The procedure was performed by an eye surgeon who has operated on thousands of humans, but never any other type of primate.
Three-year-old Leslie was suffering increasing blindness in her left eye as a possible result of an injury.
Leslie has now returned to her troop as she recovers from surgery.
A team of ophthalmologists and anaesthesiologists from the University of California San Diego Health hospital were called to help in the zoo's first ever gorilla cataract surgery on 10 December, but it was only announced on Monday.
"As veterinarians, we are experts in our species but we are not necessarily specialists in all of the different fields of medicine," said zoo veterinarian Meredith Clancy.
Cataracts, which cause a lens in the eye to cloud over making it difficult for patients to see, often occur naturally with aging.

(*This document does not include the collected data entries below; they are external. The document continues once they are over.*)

(* ===== verification/LibpopH.v ===== *)
(** * include/libpop.h: the data of the library and the state of a process

    The structures of include/libpop.h, the ioctl commands shared with the
    kernel module, and the state a process that uses libpop runs in: the
    structures [malloc] has handed out, [errno], and the operating system behind
    an interface ([Posix]) that lib/libpop.c calls and that kmod/boogiepop.c
    implements a part of.  The layout of a netmap ring is netmap's; only the
    fields the sources of libpop touch are here. *)

From S2P Require Import Prelude CStr.

(** ** Structures of include/libpop.h *)

(** [struct pop_p2pmem_reg]: the argument of the two ioctl commands. *)
Record pop_p2pmem_reg : Type := Reg {
  domain : Z; bus : Z; slot : Z; func : Z;   (* int *)
  reg_size : Z                               (* size_t *)
}.

#[export] Instance pop_p2pmem_reg_eq_dec : EqDecision pop_p2pmem_reg.
Proof. solve_decision. Defined.

(** [_IOW('i', nr, struct pop_p2pmem_reg)]: direction 1, 24 bytes, type ['i']. *)
Definition IOW_i (nr : Z) : Z :=
  Z.lor (Z.lor (Z.shiftl 1 30) (Z.shiftl 24 16)) (Z.lor (Z.shiftl 105 8) nr).
Definition POP_P2PMEM_REG : Z := IOW_i 1.
Definition POP_P2PMEM_UNREG : Z := IOW_i 2.

Definition POP_PCI_DEVNAME_MAX : nat := 16.

(** An object of the process, [NULL] being [None] where a pointer may be null. *)
Definition loc : Type := positive.

(** [pop_mem_t]; [m_mutex] says whether the mutex is held. *)
Record pop_mem : Type := PopMem {
  m_fd : Z;
  m_devname : cstr;
  m_reg : pop_p2pmem_reg;
  m_mem : Z;                (* void *: address of the mapped region *)
  m_paddr : Z;              (* uintptr_t *)
  m_size : Z; m_num_pages : Z; m_alloced_pages : Z;   (* size_t *)
  m_mutex : bool
}.

(** [pop_buf_t]. *)
Record pop_buf : Type := PopBuf {
  b_mem : loc;
  b_vaddr : Z;
  b_paddr : Z;
  b_size : Z; b_offset : Z; b_length : Z              (* size_t *)
}.

(** [struct pop_nm_rxring]. *)
Record pop_nm_rxring : Type := RxRing {
  rx_pbuf : loc;
  rx_ring : loc
}.

(** ** netmap's shared structures, as far as libpop touches them *)

Record netmap_slot : Type := NmSlot {
  s_len : Z;       (* uint16_t *)
  s_flags : Z;     (* uint16_t *)
  s_ptr : Z        (* uint64_t *)
}.

Record netmap_ring : Type := NmRing {
  r_num_slots : Z;        (* uint32_t *)
  r_nr_buf_size : Z;      (* uint32_t *)
  r_head : Z; r_cur : Z; r_tail : Z;   (* uint32_t *)
  r_slot : list netmap_slot
}.

(** ** The process *)

Record proc {W : Type} : Type := Proc {
  p_mems : gmap loc pop_mem;
  p_bufs : gmap loc pop_buf;
  p_rxrings : gmap loc pop_nm_rxring;
  p_rings : gmap loc netmap_ring;
  p_next : loc;             (* the next object malloc hands out *)
  p_oom : list bool;        (* which of the next calls of malloc fail *)
  p_errno : Z;
  p_verbose : Z;            (* libpop_verbose *)
  p_os : W                  (* the operating system *)
}.
Arguments proc : clear implicits.
Arguments Proc {W}.

Section setters.
Context {W : Type}.
Implicit Type s : proc W.

Definition with_mems x s : proc W :=
  Proc x (p_bufs s) (p_rxrings s) (p_rings s) (p_next s) (p_oom s) (p_errno s) (p_verbose s) (p_os s).
Definition with_bufs x s : proc W :=
  Proc (p_mems s) x (p_rxrings s) (p_rings s) (p_next s) (p_oom s) (p_errno s) (p_verbose s) (p_os s).
Definition with_rxrings x s : proc W :=
  Proc (p_mems s) (p_bufs s) x (p_rings s) (p_next s) (p_oom s) (p_errno s) (p_verbose s) (p_os s).
Definition with_rings x s : proc W :=
  Proc (p_mems s) (p_bufs s) (p_rxrings s) x (p_next s) (p_oom s) (p_errno s) (p_verbose s) (p_os s).
Definition with_alloc n o s : proc W :=
  Proc (p_mems s) (p_bufs s) (p_rxrings s) (p_rings s) n o (p_errno s) (p_verbose s) (p_os s).
Definition with_errno x s : proc W :=
  Proc (p_mems s) (p_bufs s) (p_rxrings s) (p_rings s) (p_next s) (p_oom s) x (p_verbose s) (p_os s).
Definition with_verbose x s : proc W :=
  Proc (p_mems s) (p_bufs s) (p_rxrings s) (p_rings s) (p_next s) (p_oom s) (p_errno s) x (p_os s).
Definition with_os x s : proc W :=
  Proc (p_mems s) (p_bufs s) (p_rxrings s) (p_rings s) (p_next s) (p_oom s) (p_errno s) (p_verbose s) x.

(** [malloc]: a fresh object or [NULL].  Which calls fail is part of the state,
    so a statement about every state covers every pattern of failures. *)
Definition malloc : M (proc W) (option loc) := fun s =>
  match p_oom s with
  | true :: o => Ret (None, with_errno 12 (with_alloc (p_next s) o s))
  | _ => Ret (Some (p_next s), with_alloc (Pos.succ (p_next s)) (tail (p_oom s)) s)
  end.

(** Dereferencing: an object that was freed or never allocated is a fault. *)
Definition load_mem (l : loc) : M (proc W) pop_mem :=
  o ← gets (fun s => p_mems s !! l); require DanglingPtr o.
Definition store_mem (l : loc) (m : pop_mem) : M (proc W) () :=
  modify (fun s => with_mems (<[l:=m]> (p_mems s)) s).
Definition free_mem (l : loc) : M (proc W) () :=
  modify (fun s => with_mems (delete l (p_mems s)) s).

Definition load_buf (l : loc) : M (proc W) pop_buf :=
  o ← gets (fun s => p_bufs s !! l); require DanglingPtr o.
Definition store_buf (l : loc) (b : pop_buf) : M (proc W) () :=
  modify (fun s => with_bufs (<[l:=b]> (p_bufs s)) s).
Definition free_buf (l : loc) : M (proc W) () :=
  modify (fun s => with_bufs (delete l (p_bufs s)) s).

Definition set_errno (e : Z) : M (proc W) () := modify (with_errno e).
End setters.

(** ** The operating system *)

(** System calls at the kernel's interface: a negative result is [-errno].  The
    state [W] of the operating system is whatever the implementation needs. *)
Class Posix (W : Type) : Type := {
  sys_open : cstr -> W -> Z * W;
  sys_close : Z -> W -> Z * W;
  sys_read : Z -> nat -> W -> (Z * list ascii) * W;     (* result and bytes read *)
  sys_lseek : Z -> Z -> W -> Z * W;
  sys_ioctl : Z -> Z -> pop_p2pmem_reg -> W -> (Z * pop_p2pmem_reg) * W;
  sys_mmap : Z -> Z -> Z -> Z -> W -> Z * W;            (* length, flags, fd, offset: address *)
  sys_pagesize : Z                                      (* sysconf(_SC_PAGESIZE) *)
}.

Section libc.
Context {W : Type} `{Posix W}.

(** The C library's wrapper: a negative result becomes [-1] with [errno] set. *)
Definition libc_ret {A : Type} (c : W -> (Z * A) * W) : M (proc W) (Z * A) := fun s =>
  let '((r, a), w) := c (p_os s) in
  if r <? 0 then Ret ((-1, a), with_errno (- r) (with_os w s)) else Ret ((r, a), with_os w s).

Definition plain (c : W -> Z * W) : W -> (Z * ()) * W := fun w =>
  let '(r, w') := c w in ((r, ()), w').

Definition libc_open (path : cstr) : M (proc W) Z :=
  r ← libc_ret (plain (sys_open path)); mret r.1.
Definition libc_close (fd : Z) : M (proc W) Z :=
  r ← libc_ret (plain (sys_close fd)); mret r.1.
Definition libc_lseek (fd off : Z) : M (proc W) Z :=
  r ← libc_ret (plain (sys_lseek fd off)); mret r.1.
Definition libc_mmap (len flags fd off : Z) : M (proc W) Z :=
  r ← libc_ret (plain (sys_mmap len flags fd off)); mret r.1.
Definition libc_ioctl (fd cmd : Z) (r : pop_p2pmem_reg) : M (proc W) (Z * pop_p2pmem_reg) :=
  libc_ret (sys_ioctl fd cmd r).

(** [read(fd, buf, sizeof(buf))]: the bytes that were read replace the first
    ones of the array, the others keep what they had. *)
Definition libc_read (fd : Z) (buf : cbuf) : M (proc W) (Z * cbuf) :=
  r ← libc_ret (sys_read fd (length buf));
  let data := if r.1 <? 0 then [] else take (length buf) r.2 in
  mret (r.1, (Some <$> data) ++ drop (length data) buf).
End libc.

But Leslie's caregivers believe her cataract was caused by a fall while the "youngster was practising her climbing skills or from an overly rambunctious play session with other young gorillas in her troop".
Doctors used a pharmaceutical muscle blocker to prevent Leslie's eye from making the slightest movement while cataract specialist Dr Chris Heichel used a microscope to remove the clouded lens and replace it with an artificial one.
Dr Heichel says he has performed surgery on humans ranging from one day old to 105 years, but this was his first gorilla.
The anatomical similarities between human and gorilla eyes meant the procedure wasn't too difficult, said a press release from the zoo.
Zoo staff also sedated Leslie's 31-year-old mother, Kokamo, so she would not be distressed by her daughter's absence during surgery.